• **About this task**: Select all lines in the records that include "Hpos".
[[ Recorded data open ]]
Lemma offset_mono os as_ p n :
  (forall j, 0 <= cnt os j /\ 0 <= cnt as_ j) -> (p <= n)%nat ->
  offset os as_ p <= offset os as_ n.
Proof.
  intros Hn Hp. induction Hp as [|n Hp IH]; [done|].
  destruct (Hn n). rewrite offset_S by done. lia.
Qed.

(** The bit at the place, while ones are left: whether the zeros are used up. *)
Lemma standing_bit bits sl n P p o a q :
  dyn_slot bits sl n -> standing bits sl n P 1 p o a q ->
  q < Z.of_nat (length bits) /\ 0 <= q /\ cyc bits P = (o =? 0).
Proof.
  intros Hd Hs. pose proof (ds_counted _ _ _ Hd) as Hc.
  destruct Hs as [Hpi Hp Ho Ha Hpl Hmin _ Hpos].
  pose proof (place_bit _ _ (S n) p o a q ltac:(lia) (cnt_nonneg _ _ _ _ _ Hc) Hpl ltac:(lia))
    as Hbit.
  rewrite (cnt_expand _ _ _ _ _ Hc) in Hbit. apply lookup_lt_Some in Hbit as Hlt.
  assert (0 <= q).
  { destruct Hpl as (-> & ? & ? & _). unfold offset. lia. }
  split; [lia|]. split; [done|]. unfold cyc. rewrite Z.mod_small in Hpos by lia.
  unfold place_of in Hpos. replace (P mod length bits)%nat with (Z.to_nat q) by lia.
  by rewrite Hbit.
Qed.

(** The next place. *)
Lemma standing_next bits P q :
  0 <= q < Z.of_nat (length bits) -> place_of bits P = q mod Z.of_nat (length bits) ->
  place_of bits (S P) = (q + 1) mod Z.of_nat (length bits).
Proof.
  intros Hq Hpos. rewrite place_of_S by lia. rewrite Hpos, Z.mod_small by lia.
  case_decide.
  - rewrite Z.mod_small by lia. done.
  - replace (q + 1) with (Z.of_nat (length bits)) by lia. by rewrite Z.mod_same by lia.
Qed.

Lemma standing_weaken bits sl n P p o a q :
  standing bits sl n P 1 p o a q -> standing bits sl n P 0 p o a q.
Proof. intros []. split; try done. lia. Qed.

(** A fault at a 0 uses it up. *)
Lemma standing_fault bits sl n P p o a q :
  dyn_slot bits sl n -> standing bits sl n P 1 p o a q -> 0 < o ->
  standing bits (recount sl (mk_tol_counter (<[p := o - 1]> (tol_counter_o (sl_temp sl)))
    (tol_counter_a (sl_temp sl))) (sl_pi sl)) n (S P) 0 p (o - 1) a (q + 1).
Proof.
  intros Hd Hs Ho. destruct (standing_bit _ _ _ _ _ _ _ _ Hd Hs) as (Hq & Hq0 & _).
  destruct Hs as [Hpi Hp Hto Hta (Hq' & Hor & Har & Hz) Hmin Hl Hpos].
  destruct (ds_temp _ _ _ Hd) as [Hlo Hla]. pose proof (ds_n _ _ _ Hd).
  split; cbn [recount sl_temp sl_const sl_pi tol_counter_o tol_counter_a]; try done; try lia.
  - rewrite cnt_insert, decide_True by (done || lia). done.
  - unfold place. split; [lia|]. split; [lia|]. split; [lia|]. intros _. lia.
  - intros j Hj. rewrite cnt_insert, decide_False by lia. by apply Hl.
  - by apply standing_next.
Qed.

(** A 1 is executed reliably and used up. *)
Lemma standing_one bits sl n P p a q :
  dyn_slot bits sl n -> standing bits sl n P 1 p 0 a q ->
  standing bits (recount sl (mk_tol_counter (tol_counter_o (sl_temp sl))
    (<[p := a - 1]> (tol_counter_a (sl_temp sl)))) (sl_pi sl)) n (S P) 0 p 0 (a - 1) (q + 1).
Proof.
  intros Hd Hs. destruct (standing_bit _ _ _ _ _ _ _ _ Hd Hs) as (Hq & Hq0 & _).
  destruct Hs as [Hpi Hp Hto Hta (Hq' & Hor & Har & Hz) Hmin Hl Hpos].
  destruct (ds_temp _ _ _ Hd) as [Hlo Hla]. pose proof (ds_n _ _ _ Hd).
  split; cbn [recount sl_temp sl_const sl_pi tol_counter_o tol_counter_a]; try done; try lia.
  - rewrite cnt_insert, decide_True by (done || lia). done.
  - unfold place. split; [lia|]. split; [lia|]. split; [lia|]. lia.
  - intros j Hj. rewrite cnt_insert, decide_False by lia. by apply Hl.
  - by apply standing_next.
Qed.

(** From the end of a partition to the start of the next. *)
Lemma standing_advance bits sl n P p q :
  dyn_slot bits sl n -> standing bits sl n P 0 p 0 0 q -> p <> n ->
  exists o a, standing bits (recount sl (sl_temp sl) (Z.of_nat (S p))) n P 1 (S p) o a q.
Proof.
  intros Hd [Hpi Hp Hto Hta (Hq & Hor & Har & Hz) _ Hl Hpos] Hpn.
  pose proof (ds_counted _ _ _ Hd) as Hc. destruct (Hl (S p)) as [Hso Hsa]; [lia|].
  pose proof (dyn_slot_ones _ _ _ (S p) Hd ltac:(lia)).
  destruct (cnt_nonneg _ _ _ _ _ Hc p), (cnt_nonneg _ _ _ _ _ Hc (S p)).
  exists (cnt (tol_counter_o (sl_const sl)) (S p)), (cnt (tol_counter_a (sl_const sl)) (S p)).
  split; cbn [recount sl_temp sl_const sl_pi tol_counter_o tol_counter_a]; try done; try lia.
  - unfold place. rewrite offset_S by done. lia.
  - intros j Hj. apply Hl. lia.
Qed.

(** From the end of the pattern to its start. *)
Lemma standing_restart bits sl n P q os' as' :
  dyn_slot bits sl n -> standing bits sl n P 0 n 0 0 q ->
  refreshed (S n) (tol_counter_o (sl_const sl)) (tol_counter_o (sl_temp sl)) os' ->
  refreshed (S n) (tol_counter_a (sl_const sl)) (tol_counter_a (sl_temp sl)) as' ->
  exists o a, standing bits (recount sl (mk_tol_counter os' as') 0) n P 1 0 o a 0.
Proof.
  intros Hd [Hpi Hp Hto Hta (Hq & Hor & Har & Hz) _ _ Hpos] [_ Ho] [_ Ha].
  pose proof (ds_counted _ _ _ Hd) as Hc.
  pose proof (dyn_slot_ones _ _ _ 0 Hd ltac:(lia)).
  destruct (cnt_nonneg _ _ _ _ _ Hc 0), (cnt_nonneg _ _ _ _ _ Hc n).
  pose proof (dyn_slot_length _ _ _ Hd) as HL. rewrite offset_S in HL by done.
  exists (cnt (tol_counter_o (sl_const sl)) 0), (cnt (tol_counter_a (sl_const sl)) 0).
  split; cbn [recount sl_temp sl_const sl_pi tol_counter_o tol_counter_a]; try done; try lia.
  - unfold place. change (offset _ _ 0) with 0. lia.
  - intros j Hj. rewrite Ho, Ha, !decide_True by lia. done.
  - rewrite Hpos. replace q with (Z.of_nat (length bits)) by lia.
    destruct (decide (length bits = 0)%nat) as [->|]; [done|].
    rewrite Z.mod_same by lia. by rewrite Z.mod_0_l by lia.
Qed.

(** ** The steps of an instance *)
Section Dynamic.
Context {T : Type} `{TaskManager T}.
Implicit Types s : fts_state T.

Lemma write_temp i sl t s :
  fts_wf s -> 0 <= i < 10 -> view s i sl -> counters_wf t ->
  let s' := set_tol_counter_temp (<[Z.to_nat i := t]> (tol_counter_temp s)) s in
  frame i s s' /\ view s' i (recount sl t (sl_pi sl)).
Proof.
  intros Hwf Hi Hv Ht. cbn. split; [|solve_view Hv]. solve_write.
  by apply Forall_insert.
Qed.

Lemma write_pi i sl pi s :
  fts_wf s -> 0 <= i < 10 -> view s i sl ->
  let s' := set_partition_index (<[Z.to_nat i := pi]> (partition_index s)) s in
  frame i s s' /\ view s' i (recount sl (sl_temp sl) pi).
Proof. intros Hwf Hi Hv. cbn. split; [solve_write|solve_view Hv]. Qed.

(** The reads of the current partition. *)
Lemma rd_temp_o i sl n p bits s :
  0 <= i < 10 -> view s i sl -> dyn_slot bits sl n -> (p <= n)%nat ->
  rd_o F_tol_counter_temp i (Z.of_nat p) s = Ok (cnt (tol_counter_o (sl_temp sl)) p, s).
Proof.
  intros Hi Hv Hd Hp. destruct (ds_temp _ _ _ Hd). pose proof (ds_n _ _ _ Hd).
  apply (rd_o_run _ _ _ (sl_temp sl)); [lia|lia|apply Hv|].
  rewrite Nat2Z.id. apply cnt_lookup. lia.
Qed.

Lemma rd_temp_a i sl n p bits s :
  0 <= i < 10 -> view s i sl -> dyn_slot bits sl n -> (p <= n)%nat ->
  rd_a F_tol_counter_temp i (Z.of_nat p) s = Ok (cnt (tol_counter_a (sl_temp sl)) p, s).
Proof.
  intros Hi Hv Hd Hp. destruct (ds_temp _ _ _ Hd). pose proof (ds_n _ _ _ Hd).
  apply (rd_a_run _ _ _ (sl_temp sl)); [lia|lia|apply Hv|].
  rewrite Nat2Z.id. apply cnt_lookup. lia.
Qed.

Lemma replenish_run i sl bits n P p o a q s :
  fts_wf s -> 0 <= i < 10 -> view s i sl -> dyn_slot bits sl n ->
  standing bits sl n P 0 p o a q ->
  exists s' t pi p' o' a' q', fts_period_replenish i s = Ok (tt, s') /\ frame i s s' /\
    released s' = released s /\ view s' i (recount sl t pi) /\ counters_wf t /\
    standing bits (recount sl t pi) n P 1 p' o' a' q'.
Proof.
  intros Hwf Hi Hv Hd Hs. pose proof (ds_n _ _ _ Hd) as Hn.
  pose proof (sd_p _ _ _ _ _ _ _ _ _ Hs) as Hp. pose proof (sd_pi _ _ _ _ _ _ _ _ _ Hs) as Hpi.
  unfold fts_period_replenish. pose proof Hv as [_ _ _ _ _ _ Vc Vt Vn Vp].
  rd_known Vp. rewrite Hpi.
  rewrite (cm_bind_ok _ _ _ _ _ (rd_temp_a i sl n p bits s Hi Hv Hd Hp)).
  rewrite (sd_a _ _ _ _ _ _ _ _ _ Hs). destruct (Z.eqb_spec a 0) as [->|Hane].
  2: { exists s, (sl_temp sl), (sl_pi sl), p, o, a, q. split; [done|].
       assert (recount sl (sl_temp sl) (sl_pi sl) = sl) as -> by (by destruct sl).
       split; [by apply frame_refl|]. split; [done|]. split; [done|].
       split; [apply Hd|]. destruct Hs as [? ? ? ? (? & ? & ? & ?) ? ? ?]. split; try done. lia. }
  assert (o = 0) as ->.
  { destruct (sd_place _ _ _ _ _ _ _ _ _ Hs) as (_ & Ho & Ha & Hz).
    pose proof (dyn_slot_ones _ _ _ _ Hd Hp). lia. }
  rd_known Vn. rewrite (ds_nr _ _ _ Hd).
  destruct (Z.eqb_spec (Z.of_nat n) (Z.of_nat p)) as [He%Nat2Z.inj|Hne].
  - subst p. rewrite cm_bind_assoc.
    rewrite (cm_bind_ok _ _ _ _ _ (rd_temp_a i sl n n bits s Hi Hv Hd Hp)), ret_bind.
    rewrite (sd_a _ _ _ _ _ _ _ _ _ Hs). change (0 =? 0) with true. cbn iota.
    destruct (sl_const sl) as [os as_] eqn:Hco.
    destruct (ds_const _ _ _ Hd) as [Hlo Hla]. rewrite Hco in Hlo, Hla.
    destruct (tolc_update_run i n os as_ (sl_temp sl) s) as (os' & as' & Hr & Ho & Ha);
      [lia|done|by rewrite Vn, (ds_nr _ _ _ Hd)|done|done|done|done|apply Hd| |].
    { destruct Hwf. lia. }
    destruct (standing_restart bits sl n P q os' as' Hd Hs) as (o' & a' & Hs').
    { by rewrite Hco. } { by rewrite Hco. }
    assert (counters_wf (mk_tol_counter os' as')) as Ht'.
    { destruct (ds_temp _ _ _ Hd), Ho, Ha. split; cbn; lia. }
    destruct (write_temp i sl (mk_tol_counter os' as') s Hwf Hi Hv Ht') as [F1 V1].
    destruct (write_pi i _ 0 _ (fr_wf _ _ _ F1) Hi V1) as [F2 V2].
    eexists _, _, 0, 0%nat, o', a', 0. split; [exact Hr|].
    split; [exact (frame_trans _ _ _ _ F1 F2)|]. split; [done|]. split; [exact V2|]. done.
  - rewrite ret_bind. cbn iota.
    destruct (standing_advance bits sl n P p q Hd Hs) as (o' & a' & Hs'); [lia|].
    destruct (write_pi i sl (Z.of_nat (S p)) s Hwf Hi Hv) as [F1 V1].
    eexists _, _, _, (S p), o', a', q. split.
    { rewrite <- bind_tt_r, wr_bind; [reflexivity|]. destruct Hwf. cbn. lia. }
    rewrite u16_id by lia. replace (Z.of_nat p + 1) with (Z.of_nat (S p)) by lia.
    split; [exact F1|]. split; [done|]. split; [exact V1|]. split; [apply Hd|done].
Qed.

(** The version dynamic compensation releases for a bit. *)
Definition dynamic_version (te : fts_tech) (bit : bool) : fts_version :=
  if bit then match te with DRE => CORRECTION | _ => DETECTION end else DETECTION.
[[ Recorded data closed ]]
• **Solution**:
  destruct Hs as [Hpi Hp Ho Ha Hpl Hmin _ Hpos].
  split; [lia|]. split; [done|]. unfold cyc. rewrite Z.mod_small in Hpos by lia.
  unfold place_of in Hpos. replace (P mod length bits)%nat with (Z.to_nat q) by lia.
  intros Hq Hpos. rewrite place_of_S by lia. rewrite Hpos, Z.mod_small by lia.
  destruct Hs as [Hpi Hp Hto Hta (Hq' & Hor & Har & Hz) Hmin Hl Hpos].
  destruct Hs as [Hpi Hp Hto Hta (Hq' & Hor & Har & Hz) Hmin Hl Hpos].
  intros Hd [Hpi Hp Hto Hta (Hq & Hor & Har & Hz) _ Hl Hpos] Hpn.
  intros Hd [Hpi Hp Hto Hta (Hq & Hor & Har & Hz) _ _ Hpos] [_ Ho] [_ Ha].
  - rewrite Hpos. replace q with (Z.of_nat (length bits)) by lia.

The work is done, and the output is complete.